**Task item:**
All lines of the entries with "currentPage" in them must be listed.

*** Opening Source material ***

(** X12. [NewClientWithContext] gives the SDK either the options of the
    environment, or the host of a context that has a name other than the
    default one and resolves to a host that is not empty.  When that
    context does not resolve the SDK is not asked, and the error quotes
    the name of the context. *)
Theorem NewClientWithContext_options (contextName : string) :
  (exists context err,
      context <> "" /\ context <> "default"
      /\ resolve context = Err err
      /\ New contextName
         = Err (Errorf_w ("failed to resolve context " +:+ Quote context +:+ ": ")
                         err))
  \/ New contextName = connect [WithAPIVersionNegotiation; FromEnv]
  \/ (exists context host,
        context <> "" /\ context <> "default"
        /\ resolve context = Ok host /\ host <> ""
        /\ New contextName = connect [WithAPIVersionNegotiation; WithHost host]).
Proof.
  unfold NewClientWithContext.
  set (resolved := if String.eqb contextName "" then _ else contextName).
  destruct (String.eqb_spec resolved "") as [_|Hne]; [right; left; reflexivity|].
  destruct (String.eqb_spec resolved "default") as [_|Hnamed];
    [right; left; reflexivity|].
  cbn [negb andb].
  destruct (resolve resolved) as [host|err] eqn:Hresolve.
  - right. right. exists resolved, host. repeat split; auto.
    intros ->. unfold resolveContextEndpoint in Hresolve.
    apply String.eqb_neq in Hnamed. rewrite Hnamed in Hresolve.
    destruct (ReadFile _); [|discriminate].
    destruct (UnmarshalContextMeta _); [|discriminate].
    destruct (_ !! "docker") as [[host]|]; [|discriminate].
    cbn [Host] in Hresolve.
    destruct (String.eqb_spec host ""); [discriminate|]. congruence.
  - left. exists resolved, err. auto.
Qed.

End ContextFacts.

(** ** What the stripping leaves *)
Section StrippedFacts.
Import Json Devcontainer.

Local Abbreviation L := (stripLineComments false).
Local Abbreviation B := (stripBlockComments Outside).
Local Abbreviation T := stripTrailingCommas.

Lemma length_append (a b : string) :
  String.length (a +:+ b) = String.length a + String.length b.
Proof. induction a as [|c a IH]; cbn; [reflexivity | rewrite IH; reflexivity]. Qed.

Lemma rev_append (a b : string) :
  Strings.rev (a +:+ b) = Strings.rev b +:+ Strings.rev a.
Proof.
  induction a as [|c a IH]; cbn [String.append Strings.rev].
  - rewrite append_nil_r. reflexivity.
  - rewrite IH, append_assoc. reflexivity.
Qed.

Lemma rev_rev (s : string) : Strings.rev (Strings.rev s) = s.
Proof.
  induction s as [|c s IH]; [reflexivity|]. cbn [Strings.rev].
  rewrite rev_append, IH. reflexivity.
Qed.

Lemma cutPrefix_append (prefix s rest : string) :
  Strings.cutPrefix prefix s = Some rest -> s = prefix +:+ rest.
Proof.
  revert s. induction prefix as [|p prefix IH]; intros s; cbn [Strings.cutPrefix].
  - intros [= ->]. reflexivity.
  - destruct s as [|c s]; [discriminate|].
    destruct (Ascii.eqb_spec p c) as [->|_]; [|discriminate].
    intros H. rewrite (IH s H). reflexivity.
Qed.

Lemma cutAny_append (encodings : list string) (s rest : string) :
  Strings.cutAny encodings s = Some rest -> exists e, s = e +:+ rest.
Proof.
  induction encodings as [|e encodings IH]; cbn [Strings.cutAny]; [discriminate|].
  destruct (Strings.cutPrefix e s) as [r|] eqn:Hcut; [|exact IH].
  intros [= <-]. exists e. apply cutPrefix_append, Hcut.
Qed.

Lemma trimLeft_suffix (encodings : list string) (fuel : nat) (s : string) :
  exists cut, s = cut +:+ Strings.trimLeft encodings fuel s.
Proof.
  revert s. induction fuel as [|fuel IH]; intros s; cbn [Strings.trimLeft].
  - exists "". reflexivity.
  - destruct (Strings.cutAny encodings s) as [r|] eqn:Hcut; [|exists ""; reflexivity].
    apply cutAny_append in Hcut as [e ->]. destruct (IH r) as [cut Hr].
    exists (e +:+ cut). rewrite append_assoc, <- Hr. reflexivity.
Qed.

(** [TrimSpace] cuts at both ends. *)
Lemma TrimSpace_infix (s : string) :
  exists before after, s = before +:+ Strings.TrimSpace s +:+ after.
Proof.
  unfold Strings.TrimSpace. cbv zeta.
  set (l := Strings.trimLeft Strings.spaces (String.length s) s).
  destruct (trimLeft_suffix Strings.spaces (String.length s) s) as [before Hs].
  fold l in Hs.
  destruct (trimLeft_suffix (map Strings.rev Strings.spaces) (String.length l)
                            (Strings.rev l)) as [cut Hl].
  set (t := Strings.trimLeft _ _ (Strings.rev l)) in *.
  exists before, (Strings.rev cut).
  rewrite <- rev_append, <- Hl, rev_rev. exact Hs.
Qed.

Lemma HasPrefix_append (s t prefix : string) :
  Strings.HasPrefix s prefix = true -> Strings.HasPrefix (s +:+ t) prefix = true.
Proof.
  unfold Strings.HasPrefix. revert s.
  induction prefix as [|p prefix IH]; intros s; cbn [Strings.cutPrefix]; [reflexivity|].
  destruct s as [|c s]; [discriminate|]. cbn [String.append Strings.cutPrefix].
  destruct (Ascii.eqb p c); [apply IH | discriminate].
Qed.

Lemma hasClose_append (s t : string) :
  hasClose s = true -> hasClose (s +:+ t) = true.
Proof.
  induction s as [|c s IH]; [discriminate|]. cbn [hasClose String.append].
  intros H. apply orb_true_iff in H as [H|H].
  - apply andb_true_iff in H as [-> H]. rewrite (HasPrefix_append _ t _ H). reflexivity.
  - rewrite (IH H). apply orb_true_r.
Qed.

Lemma noLine_suffix (a b : string) : noLine (a +:+ b) = true -> noLine b = true.
Proof.
  induction a as [|c a IH]; [auto|]. cbn [String.append noLine].
  intros H. apply andb_true_iff in H as [_ H]. exact (IH H).
Qed.

Lemma noLine_prefix (a b : string) : noLine (a +:+ b) = true -> noLine a = true.
Proof.
  induction a as [|c a IH]; [reflexivity|]. cbn [String.append noLine].
  intros H. apply andb_true_iff in H as [H1 H2]. rewrite (IH H2), andb_true_r.
  apply negb_true_iff in H1. apply negb_true_iff.
  destruct (isByte c "/"); [|reflexivity]. cbn [andb] in *.
  destruct (Strings.HasPrefix a "/") eqn:Ha; [|reflexivity].
  rewrite (HasPrefix_append _ b _ Ha) in H1. discriminate.
Qed.

Lemma openFree_suffix (a b : string) : openFree (a +:+ b) = true -> openFree b = true.
Proof.
  induction a as [|c a IH]; [auto|]. cbn [String.append openFree].
  intros H. apply andb_true_iff in H as [_ H]. exact (IH H).
Qed.

Lemma drop_append (a b : string) :
  a <> "" -> Utf8.drop 1 (a +:+ b) = Utf8.drop 1 a +:+ b.
Proof. destruct a; [contradiction | reflexivity]. Qed.

Lemma openFree_prefix (a b : string) : openFree (a +:+ b) = true -> openFree a = true.
Proof.
  induction a as [|c a IH]; [reflexivity|]. cbn [String.append openFree].
  intros H. apply andb_true_iff in H as [H1 H2]. rewrite (IH H2), andb_true_r.
  apply negb_true_iff in H1. apply negb_true_iff.
  destruct (isByte c "/"); [|reflexivity]. cbn [andb] in *.
  destruct (Strings.HasPrefix a "*") eqn:Ha; [|reflexivity].
  rewrite (HasPrefix_append _ b _ Ha) in H1. cbn [andb] in *.
  destruct (hasClose (Utf8.drop 1 a)) eqn:Hclose; [|reflexivity].
  rewrite drop_append, (hasClose_append _ b Hclose) in H1; [discriminate|].
  intros ->. discriminate.
Qed.

Lemma L_length (inComment : bool) (s : string) :
  String.length (stripLineComments inComment s) <= String.length s.
Proof.
  revert inComment. induction s as [|c r IH]; intros inComment;
    cbn [stripLineComments String.length]; [lia|].
  pose proof (IH true). pose proof (IH false).
  destruct inComment; [destruct (Ascii.eqb c newline)|destruct (_ && _)];
    cbn [String.length]; lia.
Qed.

Lemma B_length (mode : blockMode) (s : string) :
  String.length (stripBlockComments mode s) <= String.length s.
Proof.
  revert mode. induction s as [|c r IH]; intros mode;
    cbn [stripBlockComments String.length]; [lia|].
  pose proof (IH Outside). pose proof (IH Opening).
  pose proof (IH Inside). pose proof (IH Closing).
  destruct mode; try destruct (_ && _); cbn [String.length]; lia.
Qed.

Lemma T_length (s : string) : String.length (T s) <= String.length s.
Proof.
  induction s as [|c r IH]; cbn [stripTrailingCommas String.length]; [lia|].
  destruct (_ && _); cbn [String.length]; lia.
Qed.

(** X16. What [stripJSONC] returns holds no line comment and no block
    comment that is closed, is not longer than the content, and is a part
    of the content after the three passes.  A second application finds
    no comment and can only remove trailing commas and white space. *)
Theorem stripJSONC_leaves_no_comment (content : string) :
  noLine (stripJSONC content) = true
  /\ openFree (stripJSONC content) = true
  /\ String.length (stripJSONC content) <= String.length content
  /\ (exists before after,
        T (B (L content)) = before +:+ stripJSONC content +:+ after)
  /\ stripJSONC (stripJSONC content)
     = Strings.TrimSpace (T (stripJSONC content)).
Proof.
  assert (Hline : noLine (T (B (L content))) = true).
  { apply T_noLine, B_noLine; [apply L_noLine | exact I]. }
  assert (Hopen : openFree (T (B (L content))) = true).
  { apply T_openFree, B_openFree; [apply L_noLine | exact I]. }
  destruct (TrimSpace_infix (T (B (L content)))) as (before & after & Hcut).
  fold (stripJSONC content) in Hcut.
  assert (Hline' : noLine (stripJSONC content) = true).
  { rewrite Hcut in Hline. eapply noLine_prefix, noLine_suffix, Hline. }
  assert (Hopen' : openFree (stripJSONC content) = true).
  { rewrite Hcut in Hopen. eapply openFree_prefix, openFree_suffix, Hopen. }
  split; [exact Hline'|]. split; [exact Hopen'|]. split; [|split].
  - pose proof (L_length false content). pose proof (B_length Outside (L content)).
    pose proof (T_length (B (L content))).
    apply (f_equal String.length) in Hcut. rewrite !length_append in Hcut. lia.
  - exists before, after. exact Hcut.
  - apply stripJSONC_stripped; assumption.
Qed.

End StrippedFacts.

(** ** Runs on a small workspace *)
Section RunExamples.
Import Devcontainer Docker Os Ui Root Recorder Fixtures.

(** A container with a short identifier: the listing panics before any
    container is stopped. *)
Lemma short_identifier_panics :
  let run := handleImage (flagsOf true false)
                         (client := recording (scripted (healthy [web; stub] [] [])))
                         api ((tt, []), silent) in
  fst run = Panics (SliceBoundsOutOfRange 12 6)
  /\ calls (snd (fst (snd run))) = [imageListCall (ConfigPath api)].
Proof.
  cbv zeta. split; [vm_compute; reflexivity|].
  apply (proj1 (proj2 (proj2 (proj2
           (handleImage_calls (scripted (healthy [web; stub] [] []))
                              (flagsOf true false) pathName api tt silent))))).
  eexists. vm_compute. reflexivity.
Defined.
(** C1. The pagination metadata of [getAll] is computed from the count of
    the whole collection (a count without a predicate), whatever filters,
    keyword or [filterObj] restrict the documents returned, whereas
    [getAllSettings] and the open-missions listing count the documents
    that match the very condition they query with. *)
Theorem getAll_counts_all_listings_count_filtered :
  (forall (M : Model doc) (req : Request) calls status results pr data,
     getAll qs_parse M req = (calls, Ok (Listed status results pr data)) ->
     let total := Z.of_nat (List.length (documents M)) in
     exists r a page limit,
       pr = Some r /\
       calls = [CountCall (modelName M) None;
                FindCall (modelName M) (mongooseQuery a)] /\
       Pagination.currentPage r = Num page /\
       Pagination.limit r = Num limit /\
       Pagination.numberOfPages r = Num (ceil_div total limit) /\
       Pagination.nextPage r =
         (if page * limit <? total then Some (Num (page + 1)) else None)) /\
  (forall (Settings : Model doc) (req : Request)
          calls status data pg extras message,
     getAllSettings Settings req =
       (calls, Ok (Paged status data pg extras message)) ->
     exists q query limit,
       calls = [FindCall (modelName Settings) q;
                CountCall (modelName Settings) (Some query);
                DistinctCall (modelName Settings) "category"] /\
       q_conditions q = [query] /\
       pi_total pg =
         Z.of_nat (List.length
                     (List.filter (matches query) (documents Settings))) /\
       pi_limit pg = Num limit /\
       pi_pages pg = Num (ceil_div (pi_total pg) limit)) /\
  (forall (Mission : Model doc) (req : Request)
          calls status data pg extras message,
     getOpenMissions Mission req =
       (calls, Ok (Paged status data pg extras message)) ->
     exists q query limit,
       calls = [FindCall (modelName Mission) q;
                CountCall (modelName Mission) (Some query)] /\
       q_conditions q = [query] /\
       pi_total pg =
         Z.of_nat (List.length
                     (List.filter (matches query) (documents Mission))) /\
       pi_limit pg = Num limit /\
       pi_pages pg = Num (ceil_div (pi_total pg) limit)).
Proof.
  split; [|split].
  - intros M req calls status results pr data H total.
    rewrite getAll_unfold in H.
    destruct (build_query _ _ _ _ _) as [a|e] eqn:Hb; [|discriminate].
    destruct (exec _ _) as [ds|e] eqn:He; [|discriminate].
    injection H as <- <- <- <- <-.
    apply build_query_pagination in Hb
      as (p & l & _ & _ & Hskip & Hlimit & Hpr).
    destruct (exec_window _ _ _ _ _ He Hskip Hlimit)
      as (zs & zl & Hzs & _ & Hzl).
    rewrite Hzl in Hzs. destruct (whole_page _ _ _ Hzs) as (zp & Hzp).
    rewrite Hpr, Hzl, Hzp.
    eexists. exists a, zp, zl. split; [reflexivity|]. split; [reflexivity|].
    split; [reflexivity|]. split; [reflexivity|]. split; reflexivity.
  - intros Settings req calls status data pg extras message.
    unfold getAllSettings, hbind, pure, run_find, run_count, run_distinct,
      respond.
    destruct (parseInt_or _ 1) as [page|]; [|discriminate].
    destruct (parseInt_or _ 50) as [limit|]; [|discriminate].
    destruct (set_if _ "category" _ _) as [q1|] eqn:H1; [|discriminate].
    destruct (set_if _ "$or" _ _) as [q2|] eqn:H2; [|discriminate].
    destruct (exec _ _) as [ds|]; [|discriminate].
    rewrite (countDocuments_single Settings q2 ["$or"; "category"]).
    + cbn [app]. intros [= <- <- <- <- <- <-].
      eexists. exists (JObj q2), limit.
      split; [reflexivity|]. split; [reflexivity|].
      split; [reflexivity|]. split; reflexivity.
    + apply (set_if_NoDup _ _ _ _ _ H2), (set_if_NoDup _ _ _ _ _ H1).
      constructor.
    + apply set_if_keys in H1, H2. intros k Hk.
      destruct (H2 k Hk) as [<-|Hk']; [left; reflexivity|].
      destruct (H1 k Hk') as [<-|[]]. right. left. reflexivity.
    + reflexivity.
  - intros Mission req calls status data pg extras message.
    unfold getOpenMissions, hbind, pure, run_find, run_count, respond.
    destruct (parseInt_or _ 1) as [page|]; [|discriminate].
    destruct (parseInt_or _ 10) as [limit|]; [|discriminate].
    destruct (set_if _ "type" _ _) as [q1|] eqn:H1; [|discriminate].
    destruct (set_if _ "location.city" _ _) as [q2|] eqn:H2; [|discriminate].
    destruct (set_if _ "budget.min" _ _) as [q3|] eqn:H3; [|discriminate].
    destruct (set_if _ "budget.max" _ _) as [q4|] eqn:H4; [|discriminate].
    destruct (exec _ _) as [ds|]; [|discriminate].
    rewrite (countDocuments_single Mission q4
               ["budget.max"; "budget.min"; "location.city"; "type";
                "status"]).
    + cbn [app]. intros [= <- <- <- <- <- <-].
      eexists. exists (JObj q4), limit.
      split; [reflexivity|]. split; [reflexivity|].
      split; [reflexivity|]. split; reflexivity.
    + apply (set_if_NoDup _ _ _ _ _ H4), (set_if_NoDup _ _ _ _ _ H3),
        (set_if_NoDup _ _ _ _ _ H2), (set_if_NoDup _ _ _ _ _ H1).
      repeat constructor. intros [].
    + apply set_if_keys in H1, H2, H3, H4. intros k Hk.
      destruct (H4 k Hk) as [<-|Hk4]; [left; reflexivity|].
      destruct (H3 k Hk4) as [<-|Hk3]; [right; left; reflexivity|].
      destruct (H2 k Hk3) as [<-|Hk2]; [do 2 right; left; reflexivity|].
      destruct (H1 k Hk2) as [<-|[<-|[]]];
        [do 3 right; left; reflexivity|do 4 right; left; reflexivity].
    + reflexivity.
Qed.
End ControllerFacts.

(** On five uploads of which three match the price range, [getAll] reports
    three pages of two, the count of all five; the settings and missions
    listings report the count of the matching documents. *)
Lemma getAll_counts_all_listings_count_filtered_witness :
  (exists r a page limit,
     Some (Pagination.mk (Num 1) (Num 2) (Num 3) (Some (Num 2)) None)
       = Some r /\
     fst priced_listing =
       [CountCall "Upload" None; FindCall "Upload" (mongooseQuery a)] /\
     Pagination.currentPage r = Num page /\
     Pagination.limit r = Num limit /\
     Pagination.numberOfPages r = Num (ceil_div 5 limit) /\
     Pagination.nextPage r =
       (if page * limit <? 5 then Some (Num (page + 1)) else None)) /\
  (exists q query limit,
     fst general_listing =
       [FindCall "Settings" q; CountCall "Settings" (Some query);
        DistinctCall "Settings" "category"] /\
     q_conditions q = [query] /\
     2 = Z.of_nat (List.length
                     (List.filter (Fixture.matches_record query)
                                  (documents settings))) /\
     Num 1 = Num limit /\
     Num 2 = Num (ceil_div 2 limit)) /\
  (exists q query limit,
     fst open_listing =
       [FindCall "Mission" q; CountCall "Mission" (Some query)] /\
     q_conditions q = [query] /\
     2 = Z.of_nat (List.length
                     (List.filter (Fixture.matches_record query)
                                  (documents missions))) /\
     Num 10 = Num limit /\
     Num 1 = Num (ceil_div 2 limit)).
Proof.
  split; [|split].
  - eapply (proj1 (getAll_counts_all_listings_count_filtered
                     (store := Fixture.store) parsed)
              uploads priced_request (fst priced_listing) 200 2).
    vm_compute. reflexivity.
  - eapply (proj1 (proj2 (getAll_counts_all_listings_count_filtered
                            (store := Fixture.store) parsed))
              settings general_request (fst general_listing) 200 _
              (mkPageInfo (Num 1) (Num 1) 2 (Num 2))).
    vm_compute. reflexivity.
  - eapply (proj2 (proj2 (getAll_counts_all_listings_count_filtered
                            (store := Fixture.store) parsed))
              missions (mkRequest [] None) (fst open_listing) 200 _
              (mkPageInfo (Num 1) (Num 10) 2 (Num 1))).
    vm_compute. reflexivity.
Defined.

(** ** The keyword guards of the search endpoints *)

Section SearchGuards.
Context {doc : Type} {store : Store doc}.

(** The factory search refuses an absent, empty or blank keyword before it
    touches the store. *)
Lemma searchDocuments_rejects_blank (M : Model doc)
    (searchFields : list string) (populateOptions : option cond)
    (req : Request) :
  Obj.get (req_query req) "q" = None \/
  (exists s, Obj.get (req_query req) "q" = Some (JLeaf s) /\ trim s = "") ->
  searchDocuments M searchFields populateOptions req =
    ([], Ok (Failed 400 "Search query is required")).
Proof.
  intros [H | (s & H & Ht)]; unfold searchDocuments; rewrite H.
  - reflexivity.
  - rewrite truthy_string. destruct (String.eqb s ""); [reflexivity|].
    cbn [negb]. rewrite Ht. reflexivity.
Qed.

(** C9, at the failing input [?q=%20%20]. The gallery search only tests
    [!query]: a keyword of two spaces passes, the text query is sent to the
    store and the answer is a 200, where the factory search refuses the
    same request without a store call. *)
Theorem gallery_search_runs_blank_keyword (M : Model doc) :
  let req := mkRequest [("q", JStr "  ")] None in
  trim "  " = "" /\
  (exists q data pg extras message,
     searchUploads M req =
       ([FindCall (modelName M) q],
        Ok (Paged 200 data pg extras message)) /\
     q_conditions q =
       [JObj [("$text", JObj [("$search", CStr "  ")]);
              ("status", CStr "approved")]]) /\
  (forall searchFields populateOptions,
     searchDocuments M searchFields populateOptions req =
       ([], Ok (Failed 400 "Search query is required"))).
Proof.
  split; [reflexivity|]. split.
  - do 5 eexists. split; reflexivity.
  - intros. apply searchDocuments_rejects_blank. right.
    exists "  ". split; reflexivity.
Qed.
End SearchGuards.

(** ** Which fields the keyword search looks at *)

Lemma searched_fields_search_conditions (fields : list string) (q : json) :
  searched_fields (search_conditions fields q) = fields.
Proof.
  unfold searched_fields, search_conditions.
  induction fields as [|f fields IH]; simpl; [reflexivity|].
  f_equal. exact IH.
Qed.

Lemma search_effect (name : string) (a b : ApiFeatures) :
  search name a = Ok b ->
  b = mkApiFeatures
        (fold_left (fun q c => MQuery.and_find c q)
                   (keyword_condition name (queryString a)) (mongooseQuery a))
        (queryString a) (paginationResults a).
Proof.
  unfold search, keyword_condition, search_conditions, search_fields.
  destruct (Obj.get (queryString a) "keyword") as [kw|].
  - destruct (truthy (Some kw)).
    + destruct (String.eqb name "Product"); intros [= <-]; reflexivity.
    + intros [= <-]. destruct a; reflexivity.
  - cbn [truthy]. intros [= <-]. destruct a; reflexivity.
Qed.

Section SearchFields.
Context {doc : Type} {store : Store doc}.

(** C7, as amended. In [searchDocuments] the fields matched by the keyword
    are exactly those the calling controller supplies: every query it
    sends to the store is the $or, over the supplied fields, of a
    case-insensitive match of the keyword, joined with the status filter.
    The keyword search of the generic listing, [ApiFeatures.search],
    chooses the fields itself from the model name: title and description
    for Product, name for any other model. *)
Theorem search_fields_source :
  (forall (M : Model doc) (searchFields : list string)
          (populateOptions : option cond) (req : Request) (q : Query),
     In (FindCall (modelName M) q)
        (fst (searchDocuments M searchFields populateOptions req)) ->
     exists keyword base,
       Obj.get (req_query req) "q" = Some (JLeaf keyword) /\
       q_conditions q =
         [JObj [("$and",
                 JArr [JObj [("$or",
                              JArr (search_conditions searchFields
                                                      (JStr keyword)))];
                       base])]] /\
       searched_fields (search_conditions searchFields (JStr keyword))
         = searchFields) /\
  (forall (name : string) (a b : ApiFeatures) (keyword : json),
     search name a = Ok b ->
     Obj.get (queryString a) "keyword" = Some keyword ->
     truthy (Some keyword) = true ->
     q_conditions (mongooseQuery b) =
       q_conditions (mongooseQuery a) ++
       [JObj [("$or", JArr (search_conditions (search_fields name) keyword))]]
     /\
     search_fields name =
       (if String.eqb name "Product" then ["title"; "description"]
        else ["name"])).
Proof.
  split.
  - intros M searchFields populateOptions req q.
    unfold searchDocuments.
    destruct (Obj.get (req_query req) "q") as [[s|?|?]|] eqn:Hq;
      try (cbn; intros []; fail).
    rewrite truthy_string.
    destruct (String.eqb s ""); cbn [negb]; [intros []|].
    destruct (String.eqb (trim s) ""); [intros []|].
    unfold hbind, pure, both, run_find, run_count, respond.
    destruct (in_model (Number _)); [|intros []].
    destruct (in_model (Number _)); [|intros []].
    destruct (in_model (parseInt _)); [|intros []].
    cbn [app fst snd].
    set (conditions := JObj [("$and", _)]).
    intros Hin.
    assert (Hq' : q_conditions q = [conditions]).
    { destruct populateOptions;
        (destruct (exec _ _) as [ds|];
         [destruct (countDocuments M _)|]);
        cbn [fst snd app] in Hin;
        destruct Hin as [Hin | [Hin | []]];
        try discriminate Hin; injection Hin as <-; reflexivity. }
    eexists. eexists. split; [reflexivity|]. split; [exact Hq'|].
    apply searched_fields_search_conditions.
  - intros name a b keyword Hs Hk Ht. apply search_effect in Hs. subst b.
    unfold keyword_condition. rewrite Hk, Ht.
    split; reflexivity.
Qed.
End SearchFields.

*** Closing Source material ***

**Reply:**
       Pagination.currentPage r = Num page /\
     Pagination.currentPage r = Num page /\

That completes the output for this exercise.